* [TO DO]
Your job with the data below is to output exactly the lines from the one holding "rewrite rev_involutive. unfold" down to the one holding "line ∧ x ≠ []", both included, and no others.

* [RECORDS TO USE]

Lemma lstrip_nonspace (s : list N) (c : N) (t : list N) :
  lstrip s = c :: t → isspace c = false.
Proof.
  induction s as [|d s IH]; [done|]. cbn [lstrip].
  destruct (isspace d) eqn:Hd; [exact IH|]. by intros [= <- _].
Qed.

Lemma lstrip_fixed (s : list N) :
  (∀ c t, s = c :: t → isspace c = false) → lstrip s = s.
Proof.
  destruct s as [|c t]; [done|]. intros Hc. cbn [lstrip].
  by rewrite (Hc c t eq_refl).
Qed.

Lemma lstrip_idem (s : list N) : lstrip (lstrip s) = lstrip s.
Proof.
  apply lstrip_fixed. intros c t Hs. by apply (lstrip_nonspace s c t).
Qed.

Lemma strip_idem (s : list N) : strip (strip s) = strip s.
Proof.
  unfold strip.
  set (t := lstrip s). set (u := lstrip (rev t)).
  assert (lstrip (rev u) = rev u) as ->.
  { apply lstrip_fixed. intros x r Hx.
    destruct (lstrip_suffix (rev t)) as [p Hp]. fold u in Hp.
    assert (t = x :: r ++ rev p) as Ht.
    { rewrite <- (rev_involutive t), Hp, rev_app_distr, Hx. done. }
    by apply (lstrip_nonspace s x (r ++ rev p)). }
  rewrite rev_involutive. unfold u. by rewrite lstrip_idem.
Qed.

Section IOCMore.
Import IOC IOCStartup.
Context `{Environment}.

Lemma collect_lines_elem (lines : list (list N)) (collected : gset (list N))
    (x : list N) :
  x ∈ collect_lines lines collected
  ↔ x ∈ collected
    ∨ ∃ line, line ∈ lines ∧ x = strip line ∧ x ≠ []
              ∧ startswith x (lit "#") = false.
Proof.
  revert collected. induction lines as [|line rest IH]; intros collected;
    cbn [collect_lines].
  - split; [by left|]. intros [?|(line & Hin & _)]; [done|].
    by apply elem_of_nil in Hin.
  - destruct (truthy (strip line) && negb (startswith (strip line) (lit "#")))
      eqn:Hkeep; rewrite IH.
    + apply andb_true_iff in Hkeep as [Ht Hs].
      apply negb_true_iff in Hs.
      rewrite elem_of_union, elem_of_singleton. split.
      * intros [[->|Hin]|(l & Hin & Hl)].
        -- right. exists line. split; [by left|]. split; [done|].
           split; [by destruct (strip line)|done].
        -- by left.
        -- right. exists l. split; [by right|done].
      * intros [Hin|(l & Hin & -> & Hne & Hs')].
        -- left. by right.
        -- apply elem_of_cons in Hin as [->|Hin].
           ++ left. by left.
           ++ right. by exists l.
    + split.
      * intros [Hin|(l & Hin & Hl)]; [by left|].
        right. exists l. split; [by right|done].
      * intros [Hin|(l & Hin & -> & Hne & Hs')]; [by left|].
        apply elem_of_cons in Hin as [->|Hin].
        -- exfalso. apply andb_false_iff in Hkeep as [Ht|Hs].
           ++ by destruct (strip line).
           ++ apply negb_false_iff in Hs. congruence.
        -- right. by exists l.
Qed.

(** A stripped line that is neither empty nor a comment. *)
Lemma collect_lines_clean (lines : list (list N)) (collected : gset (list N)) :
  (∀ x, x ∈ collected → clean x) →
  ∀ x, x ∈ collect_lines lines collected → clean x.
Proof.
  intros Hc x Hx. apply collect_lines_elem in Hx as [Hx|(l & _ & -> & Hne & Hs)].
  - by apply Hc.
  - split; [done|]. split; [done|]. apply strip_idem.
Qed.

Lemma fetch_feeds_clean (feeds : list (list N * list N))
    (collected : gset (list N)) (log : list (list N)) :
  (∀ x, x ∈ collected → clean x) →
  ∀ x, x ∈ (fetch_feeds feeds collected log).1 → clean x.
Proof.
  revert collected log. induction feeds as [|[name url] rest IH];
    intros collected log Hc; cbn [fetch_feeds]; [done|].
  destruct (requests_get log url) as [text|].
  - apply IH. by apply collect_lines_clean.
  - by apply IH.
Qed.

Lemma fetch_feeds_requests (feeds : list (list N * list N))
    (collected : gset (list N)) (log : list (list N)) :
  (fetch_feeds feeds collected log).2 = log ++ feeds.*2.
Proof.
  revert collected log. induction feeds as [|[name url] rest IH];
    intros collected log; cbn [fetch_feeds].
  - by rewrite app_nil_r.
  - destruct (requests_get log url) as [text|]; rewrite IH;
      by rewrite <- app_assoc.
Qed.

Lemma update_iocs_cases now e :
  update_iocs now e
  = if bool_decide (now - last_updated e < Qc_of_Z 3600)%Qc
    then (Returned tt, e)
    else
      let collected := (fetch_feeds IOC_FEEDS ∅ (fetched e)).1 in
      let log := fetched e ++ IOC_FEEDS.*2 in
      if bool_decide (collected ≠ ∅) then
        if save_raises collected now
        then (Raised,
              {| iocs := collected; last_updated := now;
                 fetched := log; cache_file := cache_file e |})
        else (Returned tt,
              {| iocs := collected; last_updated := now;
                 fetched := log; cache_file := Some (collected, now) |})
      else (Returned tt,
            {| iocs := iocs e; last_updated := last_updated e;
               fetched := log; cache_file := cache_file e |}).
Proof.
  unfold update_iocs. case_bool_decide; [done|].
  pose proof (fetch_feeds_requests IOC_FEEDS ∅ (fetched e)) as Hlog.
  destruct (fetch_feeds IOC_FEEDS ∅ (fetched e)) as [collected log].
  cbn [fst snd] in *. cbv zeta. rewrite <- Hlog.
  case_bool_decide; [|done].
  unfold _save_cache. cbn [iocs last_updated fetched cache_file].
  by destruct (save_raises collected now).
Qed.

* [ANSWER SECTION]
  rewrite rev_involutive. unfold u. by rewrite lstrip_idem.
Qed.

Section IOCMore.
Import IOC IOCStartup.
Context `{Environment}.

Lemma collect_lines_elem (lines : list (list N)) (collected : gset (list N))
    (x : list N) :
  x ∈ collect_lines lines collected
  ↔ x ∈ collected
    ∨ ∃ line, line ∈ lines ∧ x = strip line ∧ x ≠ []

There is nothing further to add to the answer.